Mengapa sabut kelapa lebih awet?
Selimut jerami lebih murah dan cocok untuk proyek jangka pendek.
Namun, di lereng dengan curah hujan tinggi, selimut sabut kelapa biasanya bekerja lebih baik karena seratnya terurai jauh lebih lambat. Beberapa sistem sabut kelapa dapat bertahan selama dua atau bahkan tiga musim hujan, tergantung pada kondisi iklim.
Umur pakai ekstra itu sangat penting di lereng yang sulit.
Di mana mereka biasanya digunakan
Kamu akan melihat selimut pengendali erosi pada:
• Tanggul jalan raya
• Lereng rel kereta api
• Proyek stabilisasi tepi sungai
• Area rehabilitasi tambang
• Pengembangan lansekap
• Lereng konstruksi sementara
Pada lereng yang curam, kontraktor sering menggabungkan selimut dengan geogrid atau alas penguat rumput untuk dukungan tambahan.
Kesalahan instalasi yang menyebabkan kegagalan
Sebagian besar kegagalan terjadi setelah hujan deras pertama.
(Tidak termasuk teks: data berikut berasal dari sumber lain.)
Definition request_stage (a : cli) : M C (envelope C) :=
  if truthy (Cli.url a) then
    match parse_slack_url (digits_table P) (get (Cli.url a) []) with
    | None =>
        fail_with (lit "Error: Could not parse Slack URL: " ++ get (Cli.url a) [])
    | Some parsed =>
        match thread_ts parsed with
        | Some ts =>
            get_thread_replies (channel_id parsed) ts (Cli.limit a) None true
        | None =>
            (* get_channel_history(channel_id, limit=1, latest=..., inclusive=True) *)
            raise C (TypeError (unexpected_keyword P))
        end
    end
  else if Cli.history a then
    if negb (truthy (Cli.channel a)) then
      fail_with (lit "Error: --channel required for --history")
    else
      get_channel_history (get (Cli.channel a) []) (Cli.limit a) (Cli.cursor a)
        None None false
  else if Cli.replies a then
    if negb (truthy (Cli.channel a)) || negb (truthy (Cli.thread_ts a)) then
      fail_with (lit "Error: --channel and --thread-ts required for --replies")
    else
      get_thread_replies (get (Cli.channel a) []) (get (Cli.thread_ts a) [])
        (Cli.limit a) (Cli.cursor a) true
  else if truthy (Cli.search a) then
    search_messages (get (Cli.search a) []) (Cli.limit a) 1
      (lit "timestamp") (lit "desc")
  else if Cli.list_channels a then
    list_channels (lit "public_channel,private_channel") (Cli.limit a)
      (Cli.cursor a) true
  else if Cli.post a then
    if negb (truthy (Cli.channel a)) || negb (truthy (Cli.text a)) then
      fail_with (lit "Error: --channel and --text required for --post")
    else
      post_message (get (Cli.channel a) []) (get (Cli.text a) []) (Cli.thread_ts a)
        false
  else if truthy (Cli.user_info a) then
    get_user_info (get (Cli.user_info a) [])
  else if truthy (Cli.channel_info a) then
    get_channel_info (get (Cli.channel_info a) [])
  else
    bindM C (write C (Stdout (help_text P))) (fun _ => sys_exit C 0).

End Client.

(** *** [main] *)

(** Where the tokens come from: the two environment variables ([None]: not
    set) and the [.env] file of the skill. *)
Record environment := {
  env_xoxc : option pystr;
  env_xoxd : option pystr;
  env_file : option (list pystr)
}.

Definition found_tokens {C : collaborators} (P : platform C) (env : environment)
    : option pystr * option pystr :=
  load_tokens (space_table P) (env_xoxc env) (env_xoxd env) (env_file env).

(** What is written when a token is missing. *)
Definition tokens_not_found : list event :=
  [Stderr (lit "Error: Slack tokens not found." ++ [10%N]);
   Stderr (lit "Set SLACK_XOXC_TOKEN and SLACK_XOXD_TOKEN environment variables"
           ++ [10%N]);
   Stderr (lit "or configure them in ~/.claude/.mcp.json" ++ [10%N])].

(** Lines 402-550: the process, from the namespace [parse_args] returned to
    its exit status, in a run that no [KeyboardInterrupt] cuts short. What
    comes before that namespace (an [argparse] usage error, [--help]) and the
    [except KeyboardInterrupt] handler of lines 545-547 (status 130) are not
    part of [main] here. *)
Definition main (C : collaborators) (P : platform C) (env : environment)
    (a : cli) (s : state C) : Z * state C :=
  let '(xoxc, xoxd) := found_tokens P env in
  if negb (truthy xoxc && truthy xoxd) then
    (1%Z, {| memory := memory s; world := world s;
             out := out s ++ tokens_not_found |})
  else
    match
      bindM C (request_stage C P (get xoxc []) (get xoxd []) a)
        (output_stage C (dumps P) (output_args a)) s
    with
    | (Normal _, s') => (0%Z, s')
    | (Raised e, s') =>
        (1%Z, {| memory := memory s'; world := world s';
                 out := out s' ++ [Stderr (lit "Error: " ++ exn_text e ++ [10%N])] |})
    | (SysExit code, s') => (code, s')
    end.

(** ** Notions for the statements *)

(** A text that neither starts nor ends with a character of [p]. *)
Definition bare (p : char -> bool) (s : pystr) : bool :=
  match s with
  | [] => true
  | c :: _ => negb (p c) && negb (p (List.last s c))
  end.

(** A line of the file that assigns [key]: it passes the test of line 313
    and [key] stands before its first [=]. *)
Definition assigns (ws : char -> bool) (key line : pystr) : bool :=
  let line := strip_by (is_space ws) line in
  nonempty line && negb (starts_with (lit "#") line) && contains (lit "=") line &&
  bool_decide (fst (split_first 61%N line) = key).

(** An action that stands before [--post] in the chain of lines 414-445 is
    given. *)
Definition earlier_action (a : cli) : bool :=
  truthy (Cli.url a) || Cli.history a || Cli.replies a ||
  truthy (Cli.search a) || Cli.list_channels a.

(** Two command lines that differ in [--post] and [--text] at most. *)
Definition same_but_post (a b : cli) : Prop :=
  Cli.url b = Cli.url a /\ Cli.history b = Cli.history a /\
  Cli.replies b = Cli.replies a /\ Cli.search b = Cli.search a /\
  Cli.list_channels b = Cli.list_channels a /\
  Cli.user_info b = Cli.user_info a /\ Cli.channel_info b = Cli.channel_info a /\
  Cli.list_files b = Cli.list_files a /\ Cli.download_files b = Cli.download_files a /\
  Cli.output_dir b = Cli.output_dir a /\ Cli.channel b = Cli.channel a /\
  Cli.thread_ts b = Cli.thread_ts a /\ Cli.limit b = Cli.limit a /\
  Cli.cursor b = Cli.cursor a /\ Cli.json b = Cli.json a /\
  Cli.verbose b = Cli.verbose a.

(** The state after a request. *)
Definition after_reply {C : collaborators} (s : state C) (w : World C) (r : reply C)
    : state C :=
  {| memory := match r with Decoded _ st => st | _ => memory s end;
     world := w; out := out s |}.

(** A platform for the examples: every request fails with HTTP 404. *)
Definition unreachable : platform offline :=
  {| digits_table := fun _ => false;
     space_table := fun _ => false;
     urlopen := fun w _ => (w, HTTPError 404 (lit "Not Found"));
     no_rest := tt : Rest offline;
     dumps := fun _ => lit "{}";
     unexpected_keyword := lit "SlackClient.get_channel_history() got an unexpected keyword argument 'inclusive'";
     help_text := lit "usage: slack.py";
  |}.

(** A command line with no action and the defaults of the parser. *)
Definition no_action : cli :=
  {| Cli.url := None; Cli.history := false; Cli.replies := false;
     Cli.search := None; Cli.list_channels := false; Cli.post := false;
     Cli.user_info := None; Cli.channel_info := None;
     Cli.list_files := false; Cli.download_files := false;
     Cli.output_dir := lit "./slack-downloads";
     Cli.channel := None; Cli.thread_ts := None; Cli.text := None;
     Cli.limit := 20; Cli.cursor := None; Cli.json := false; Cli.verbose := false |}.

(** Both tokens set in the environment. *)
Definition both_set : environment :=
  {| env_xoxc := Some (lit "xoxc-1"); env_xoxd := Some (lit "xoxd-1");
     env_file := None |}.

(** Command lines for the examples. *)
Definition url_action (u : pystr) : cli :=
  {| Cli.url := Some u; Cli.history := false; Cli.replies := false;
     Cli.search := None; Cli.list_channels := false; Cli.post := false;
     Cli.user_info := None; Cli.channel_info := None;
     Cli.list_files := false; Cli.download_files := false;
     Cli.output_dir := lit "./slack-downloads";
     Cli.channel := None; Cli.thread_ts := None; Cli.text := None;
     Cli.limit := 20; Cli.cursor := None; Cli.json := false; Cli.verbose := false |}.

Definition history_action (ch : pystr) (cursor : option pystr) : cli :=
  {| Cli.url := None; Cli.history := true; Cli.replies := false;
     Cli.search := None; Cli.list_channels := false; Cli.post := false;
     Cli.user_info := None; Cli.channel_info := None;
     Cli.list_files := false; Cli.download_files := false;
     Cli.output_dir := lit "./slack-downloads";
     Cli.channel := Some ch; Cli.thread_ts := None; Cli.text := None;
     Cli.limit := 20; Cli.cursor := cursor; Cli.json := false; Cli.verbose := false |}.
Biasanya masalahnya adalah pengikatan yang buruk.
Jika selimut tidak dijepit dengan benar atau parit jangkar terlalu dangkal, air limpasan akan masuk ke bawah selimut dan mulai mengangkatnya dari lereng. Begitu air masuk ke bawah, erosi akan menyebar dengan cepat.
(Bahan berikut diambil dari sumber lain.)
(** * ZooKeeperWithFaultInjection: a fault-injecting proxy in front of the
      coordination-service client

    Shallow embedding of [src/Common/ZooKeeper/ZooKeeperWithFaultInjection.h].

    The C++ member functions mutate the proxy object, write through reference
    parameters of their caller, call the real client, log and throw.  They are
    embedded as computations of a small state-and-exception monad [M L A]:
    [L] is the frame of caller variables a lambda captures by reference
    (e.g. [responses], [path_created]), the threaded [State] holds the proxy's
    fields together with what the outside world observes (the service behind
    the real clients, the calls they received, the lines logged).

    A second, independent part embeds the index of marks of
    [src/Storages/MergeTree/MergeTreeIndexGranularityConstant.cpp]. *)

From Stdlib Require Import String List ZArith QArith Bool Lia.
Import ListNotations.
Open Scope string_scope.
Open Scope list_scope.
Open Scope Z_scope.

(** ** Coordination: error codes, requests and responses *)

Module Coordination.

(** [Coordination::Error].  The enumeration is declared in
    [Common/ZooKeeper/Types.h], outside the files at hand; the codes this
    header names are listed together with the other codes of the protocol the
    classification below speaks about. *)
Inductive Error : Type :=
| ZOK
| ZSYSTEMERROR
| ZRUNTIMEINCONSISTENCY
| ZDATAINCONSISTENCY
| ZCONNECTIONLOSS
| ZMARSHALLINGERROR
| ZUNIMPLEMENTED
| ZOPERATIONTIMEOUT
| ZBADARGUMENTS
| ZINVALIDSTATE
| ZAPIERROR
| ZNONODE
| ZNOAUTH
| ZBADVERSION
| ZNOCHILDRENFOREPHEMERALS
| ZNODEEXISTS
| ZNOTEMPTY
| ZSESSIONEXPIRED
| ZINVALIDCALLBACK
| ZINVALIDACL
| ZAUTHFAILED
| ZCLOSING
| ZNOTHING
| ZSESSIONMOVED.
Kedengarannya sepele, tetapi kru terkadang masih terburu-buru dalam bagian ini.
Proyek nyata: kemiringan jalan raya di Asia Tenggara
Proyek pelebaran jalan raya di Asia Tenggara melibatkan lereng yang baru digali memasuki musim hujan.
Para kontraktor memilih selimut pengendali erosi dari serat kelapa karena mereka membutuhkan:
• Perlindungan sementara yang cepat
• Pertumbuhan vegetasi yang lebih baik
• Bahan yang dapat terurai secara hayati
• Pengurangan pekerjaan pemeliharaan
Dibandingkan dengan bagian tanah terbuka di sekitarnya, lereng yang terlindungi mengalami erosi limpasan yang jauh lebih sedikit selama hujan lebat.
Hal-hal yang perlu dipertimbangkan sebelum memilih selimut
Sebelum memilih suatu sistem, para insinyur biasanya mempertimbangkan hal-hal berikut:
• Kemiringan lereng
• Intensitas curah hujan
• Perkiraan masa pakai
• Jenis vegetasi
• Kecepatan degradasi serat
• Kesulitan instalasi
Untuk lereng yang curam atau musim hujan yang panjang, selimut sabut kelapa biasanya merupakan pilihan yang lebih aman.
Pertanyaan yang Sering Diajukan (FAQ)
Apa perbedaan antara selimut jerami dan selimut sabut kelapa?
Serat sabut kelapa lebih awet dan berkinerja lebih baik di bawah curah hujan yang tinggi.
Apakah selimut pengendali erosi dapat terurai secara alami?
Ya. Selimut serat alami akan terurai secara bertahap setelah tumbuh vegetasi.
Apakah selimut pengendali erosi dapat digunakan pada lereng yang curam?
Ya, meskipun biasanya diperlukan pengikatan tambahan.
Berapa lama selimut sabut kelapa bertahan?
Biasanya sekitar 24–36 bulan, tergantung kondisi cuaca.